* [Task instructions] From the data below, repeat exactly the lines from the line with "rewrite (Hnone Hnode)." to the line with "intros Hf1 Hf2", both included.
Start of Data extracts
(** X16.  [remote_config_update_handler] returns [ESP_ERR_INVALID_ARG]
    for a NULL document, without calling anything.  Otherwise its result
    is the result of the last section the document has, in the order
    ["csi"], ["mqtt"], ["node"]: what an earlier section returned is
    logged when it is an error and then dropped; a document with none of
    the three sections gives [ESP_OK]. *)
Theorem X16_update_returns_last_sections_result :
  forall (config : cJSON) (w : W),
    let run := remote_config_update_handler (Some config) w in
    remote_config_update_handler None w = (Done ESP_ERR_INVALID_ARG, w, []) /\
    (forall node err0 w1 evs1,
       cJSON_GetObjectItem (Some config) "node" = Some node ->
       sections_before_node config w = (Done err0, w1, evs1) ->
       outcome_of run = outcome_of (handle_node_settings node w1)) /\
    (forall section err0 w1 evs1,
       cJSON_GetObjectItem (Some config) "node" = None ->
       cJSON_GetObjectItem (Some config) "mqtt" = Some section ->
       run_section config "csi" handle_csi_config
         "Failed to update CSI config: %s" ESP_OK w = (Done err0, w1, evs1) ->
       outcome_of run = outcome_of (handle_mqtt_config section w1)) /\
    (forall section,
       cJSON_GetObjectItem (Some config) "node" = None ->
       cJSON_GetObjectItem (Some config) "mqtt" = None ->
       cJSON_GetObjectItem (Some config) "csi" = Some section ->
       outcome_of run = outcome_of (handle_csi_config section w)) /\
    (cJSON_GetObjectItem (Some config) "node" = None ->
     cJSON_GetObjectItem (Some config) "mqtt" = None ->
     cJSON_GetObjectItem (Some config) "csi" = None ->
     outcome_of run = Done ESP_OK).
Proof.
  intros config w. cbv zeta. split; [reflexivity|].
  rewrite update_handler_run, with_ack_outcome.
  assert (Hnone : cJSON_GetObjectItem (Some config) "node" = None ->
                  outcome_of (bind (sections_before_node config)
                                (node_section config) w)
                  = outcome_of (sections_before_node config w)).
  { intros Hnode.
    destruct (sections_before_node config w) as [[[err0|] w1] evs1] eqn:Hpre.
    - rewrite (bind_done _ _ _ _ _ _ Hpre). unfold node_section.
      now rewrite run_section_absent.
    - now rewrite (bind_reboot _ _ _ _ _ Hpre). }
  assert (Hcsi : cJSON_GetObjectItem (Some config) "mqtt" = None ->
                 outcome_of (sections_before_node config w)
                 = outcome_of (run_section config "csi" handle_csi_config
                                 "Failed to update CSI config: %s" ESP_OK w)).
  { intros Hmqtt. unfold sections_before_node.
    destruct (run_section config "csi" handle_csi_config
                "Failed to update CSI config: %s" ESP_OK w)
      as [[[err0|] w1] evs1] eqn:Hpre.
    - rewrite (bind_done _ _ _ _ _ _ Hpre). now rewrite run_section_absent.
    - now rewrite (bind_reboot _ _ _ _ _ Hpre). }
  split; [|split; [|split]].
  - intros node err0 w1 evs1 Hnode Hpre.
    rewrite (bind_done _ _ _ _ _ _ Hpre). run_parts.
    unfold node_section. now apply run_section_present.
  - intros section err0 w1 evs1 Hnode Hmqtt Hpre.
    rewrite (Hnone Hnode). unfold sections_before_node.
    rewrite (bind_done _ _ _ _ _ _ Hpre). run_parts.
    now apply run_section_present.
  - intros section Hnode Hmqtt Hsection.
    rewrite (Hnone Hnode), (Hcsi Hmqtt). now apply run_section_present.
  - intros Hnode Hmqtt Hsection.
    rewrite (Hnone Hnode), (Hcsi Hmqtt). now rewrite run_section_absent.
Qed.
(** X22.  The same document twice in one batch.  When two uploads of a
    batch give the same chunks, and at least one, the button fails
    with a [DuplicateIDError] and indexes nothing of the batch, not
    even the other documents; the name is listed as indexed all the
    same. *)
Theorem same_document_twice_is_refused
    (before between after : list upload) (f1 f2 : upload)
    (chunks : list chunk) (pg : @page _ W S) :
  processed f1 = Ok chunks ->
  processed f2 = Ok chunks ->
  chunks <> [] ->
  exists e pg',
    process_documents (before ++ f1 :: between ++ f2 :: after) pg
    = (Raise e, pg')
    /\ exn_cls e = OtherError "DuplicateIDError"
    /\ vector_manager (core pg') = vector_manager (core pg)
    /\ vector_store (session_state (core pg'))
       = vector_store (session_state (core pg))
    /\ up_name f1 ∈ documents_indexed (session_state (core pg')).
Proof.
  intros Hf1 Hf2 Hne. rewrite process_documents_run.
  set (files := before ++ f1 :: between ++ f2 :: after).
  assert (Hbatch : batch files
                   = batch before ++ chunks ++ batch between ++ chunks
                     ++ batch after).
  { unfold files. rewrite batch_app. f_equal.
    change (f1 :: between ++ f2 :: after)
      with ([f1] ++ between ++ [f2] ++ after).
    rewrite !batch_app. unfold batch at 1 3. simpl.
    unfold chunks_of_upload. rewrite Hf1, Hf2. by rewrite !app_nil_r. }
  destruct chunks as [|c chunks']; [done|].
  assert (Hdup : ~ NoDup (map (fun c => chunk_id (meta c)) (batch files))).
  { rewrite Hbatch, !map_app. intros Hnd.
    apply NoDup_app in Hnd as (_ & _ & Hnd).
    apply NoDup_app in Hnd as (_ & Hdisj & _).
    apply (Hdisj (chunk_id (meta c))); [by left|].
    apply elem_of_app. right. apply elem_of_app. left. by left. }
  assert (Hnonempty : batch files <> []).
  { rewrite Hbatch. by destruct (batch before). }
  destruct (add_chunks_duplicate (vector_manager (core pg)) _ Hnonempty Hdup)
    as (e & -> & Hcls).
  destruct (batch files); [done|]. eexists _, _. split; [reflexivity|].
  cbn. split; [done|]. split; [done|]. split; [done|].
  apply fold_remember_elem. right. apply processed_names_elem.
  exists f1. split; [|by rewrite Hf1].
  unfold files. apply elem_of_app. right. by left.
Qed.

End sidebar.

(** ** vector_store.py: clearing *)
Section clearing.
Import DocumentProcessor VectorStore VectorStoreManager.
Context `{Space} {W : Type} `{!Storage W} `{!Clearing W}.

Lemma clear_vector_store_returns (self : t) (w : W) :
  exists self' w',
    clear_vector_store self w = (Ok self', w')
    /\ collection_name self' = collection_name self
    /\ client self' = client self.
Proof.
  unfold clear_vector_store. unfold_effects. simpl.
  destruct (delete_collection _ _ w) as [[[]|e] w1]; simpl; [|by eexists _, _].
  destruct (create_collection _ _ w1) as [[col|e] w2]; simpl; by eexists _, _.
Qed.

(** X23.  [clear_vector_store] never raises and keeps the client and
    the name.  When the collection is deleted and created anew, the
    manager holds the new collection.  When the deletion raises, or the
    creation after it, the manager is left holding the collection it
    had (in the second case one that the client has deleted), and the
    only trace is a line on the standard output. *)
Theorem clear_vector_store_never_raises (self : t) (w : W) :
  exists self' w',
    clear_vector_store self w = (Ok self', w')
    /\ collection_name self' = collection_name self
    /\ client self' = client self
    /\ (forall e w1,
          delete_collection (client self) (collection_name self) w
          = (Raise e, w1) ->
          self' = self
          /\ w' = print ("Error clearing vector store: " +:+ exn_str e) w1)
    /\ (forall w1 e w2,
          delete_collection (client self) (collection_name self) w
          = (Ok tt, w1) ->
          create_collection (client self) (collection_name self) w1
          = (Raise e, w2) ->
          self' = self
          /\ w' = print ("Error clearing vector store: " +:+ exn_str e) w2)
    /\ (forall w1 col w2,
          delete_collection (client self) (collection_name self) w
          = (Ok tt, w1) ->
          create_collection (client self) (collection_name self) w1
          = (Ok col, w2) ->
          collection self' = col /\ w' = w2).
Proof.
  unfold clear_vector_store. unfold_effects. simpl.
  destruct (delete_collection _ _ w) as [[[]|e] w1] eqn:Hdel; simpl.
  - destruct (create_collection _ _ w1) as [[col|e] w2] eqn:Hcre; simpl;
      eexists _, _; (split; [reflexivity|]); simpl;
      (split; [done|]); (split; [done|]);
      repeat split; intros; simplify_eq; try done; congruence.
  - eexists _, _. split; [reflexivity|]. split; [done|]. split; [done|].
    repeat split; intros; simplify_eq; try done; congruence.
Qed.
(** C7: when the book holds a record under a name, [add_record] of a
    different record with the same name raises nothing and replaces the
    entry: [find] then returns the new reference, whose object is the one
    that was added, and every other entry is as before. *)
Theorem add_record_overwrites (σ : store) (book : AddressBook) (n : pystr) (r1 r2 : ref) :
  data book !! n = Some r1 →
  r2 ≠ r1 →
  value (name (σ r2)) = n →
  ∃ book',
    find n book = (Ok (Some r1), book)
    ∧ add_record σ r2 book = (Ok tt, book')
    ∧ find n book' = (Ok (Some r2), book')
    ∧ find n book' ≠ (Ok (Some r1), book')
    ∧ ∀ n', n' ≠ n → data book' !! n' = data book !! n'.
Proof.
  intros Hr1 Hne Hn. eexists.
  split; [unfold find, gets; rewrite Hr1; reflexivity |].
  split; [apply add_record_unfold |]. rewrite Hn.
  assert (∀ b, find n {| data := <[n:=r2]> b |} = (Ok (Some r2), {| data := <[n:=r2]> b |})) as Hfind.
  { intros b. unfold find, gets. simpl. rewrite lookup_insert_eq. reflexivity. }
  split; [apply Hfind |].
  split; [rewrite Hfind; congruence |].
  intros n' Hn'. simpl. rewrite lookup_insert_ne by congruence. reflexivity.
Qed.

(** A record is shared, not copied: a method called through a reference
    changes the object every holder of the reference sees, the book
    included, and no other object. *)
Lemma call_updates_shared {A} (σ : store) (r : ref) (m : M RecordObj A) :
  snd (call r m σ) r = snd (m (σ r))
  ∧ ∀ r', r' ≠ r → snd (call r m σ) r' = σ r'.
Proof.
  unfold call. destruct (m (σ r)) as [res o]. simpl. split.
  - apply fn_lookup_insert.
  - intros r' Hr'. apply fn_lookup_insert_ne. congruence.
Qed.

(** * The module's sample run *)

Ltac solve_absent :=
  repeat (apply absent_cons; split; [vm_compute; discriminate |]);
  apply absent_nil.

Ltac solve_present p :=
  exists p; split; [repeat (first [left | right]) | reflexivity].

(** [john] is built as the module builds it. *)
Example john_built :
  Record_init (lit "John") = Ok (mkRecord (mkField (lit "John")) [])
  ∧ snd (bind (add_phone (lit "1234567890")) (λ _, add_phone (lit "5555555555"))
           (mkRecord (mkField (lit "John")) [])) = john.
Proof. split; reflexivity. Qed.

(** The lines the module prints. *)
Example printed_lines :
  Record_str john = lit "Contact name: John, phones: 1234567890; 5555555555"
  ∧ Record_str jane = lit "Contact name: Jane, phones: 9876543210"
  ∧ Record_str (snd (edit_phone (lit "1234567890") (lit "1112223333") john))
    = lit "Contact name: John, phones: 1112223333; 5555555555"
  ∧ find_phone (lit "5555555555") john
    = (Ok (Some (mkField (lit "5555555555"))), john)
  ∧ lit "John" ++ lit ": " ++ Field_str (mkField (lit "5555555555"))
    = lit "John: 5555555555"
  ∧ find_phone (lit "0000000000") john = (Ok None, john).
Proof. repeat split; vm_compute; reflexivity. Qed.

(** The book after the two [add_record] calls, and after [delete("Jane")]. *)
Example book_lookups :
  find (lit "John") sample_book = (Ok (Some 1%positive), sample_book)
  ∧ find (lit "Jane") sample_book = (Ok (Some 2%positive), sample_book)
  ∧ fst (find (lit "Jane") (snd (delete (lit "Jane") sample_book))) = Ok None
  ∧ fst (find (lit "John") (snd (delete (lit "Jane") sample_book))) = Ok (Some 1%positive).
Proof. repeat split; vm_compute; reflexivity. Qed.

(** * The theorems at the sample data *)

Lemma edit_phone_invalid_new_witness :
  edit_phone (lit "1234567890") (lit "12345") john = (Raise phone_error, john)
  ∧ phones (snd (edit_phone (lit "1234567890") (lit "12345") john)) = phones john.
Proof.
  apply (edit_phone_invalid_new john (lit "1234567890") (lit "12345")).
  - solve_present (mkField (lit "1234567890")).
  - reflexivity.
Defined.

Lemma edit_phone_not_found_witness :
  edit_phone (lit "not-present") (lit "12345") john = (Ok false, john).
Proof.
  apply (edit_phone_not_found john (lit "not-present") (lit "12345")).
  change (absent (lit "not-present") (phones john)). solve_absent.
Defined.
End of Data extracts
* [Finished exercise]
    rewrite (Hnone Hnode). unfold sections_before_node.
    rewrite (bind_done _ _ _ _ _ _ Hpre). run_parts.
    now apply run_section_present.
  - intros section Hnode Hmqtt Hsection.
    rewrite (Hnone Hnode), (Hcsi Hmqtt). now apply run_section_present.
  - intros Hnode Hmqtt Hsection.
    rewrite (Hnone Hnode), (Hcsi Hmqtt). now rewrite run_section_absent.
Qed.
(** X22.  The same document twice in one batch.  When two uploads of a
    batch give the same chunks, and at least one, the button fails
    with a [DuplicateIDError] and indexes nothing of the batch, not
    even the other documents; the name is listed as indexed all the
    same. *)
Theorem same_document_twice_is_refused
    (before between after : list upload) (f1 f2 : upload)
    (chunks : list chunk) (pg : @page _ W S) :
  processed f1 = Ok chunks ->
  processed f2 = Ok chunks ->
  chunks <> [] ->
  exists e pg',
    process_documents (before ++ f1 :: between ++ f2 :: after) pg
    = (Raise e, pg')
    /\ exn_cls e = OtherError "DuplicateIDError"
    /\ vector_manager (core pg') = vector_manager (core pg)
    /\ vector_store (session_state (core pg'))
       = vector_store (session_state (core pg))
    /\ up_name f1 ∈ documents_indexed (session_state (core pg')).
Proof.
  intros Hf1 Hf2 Hne. rewrite process_documents_run.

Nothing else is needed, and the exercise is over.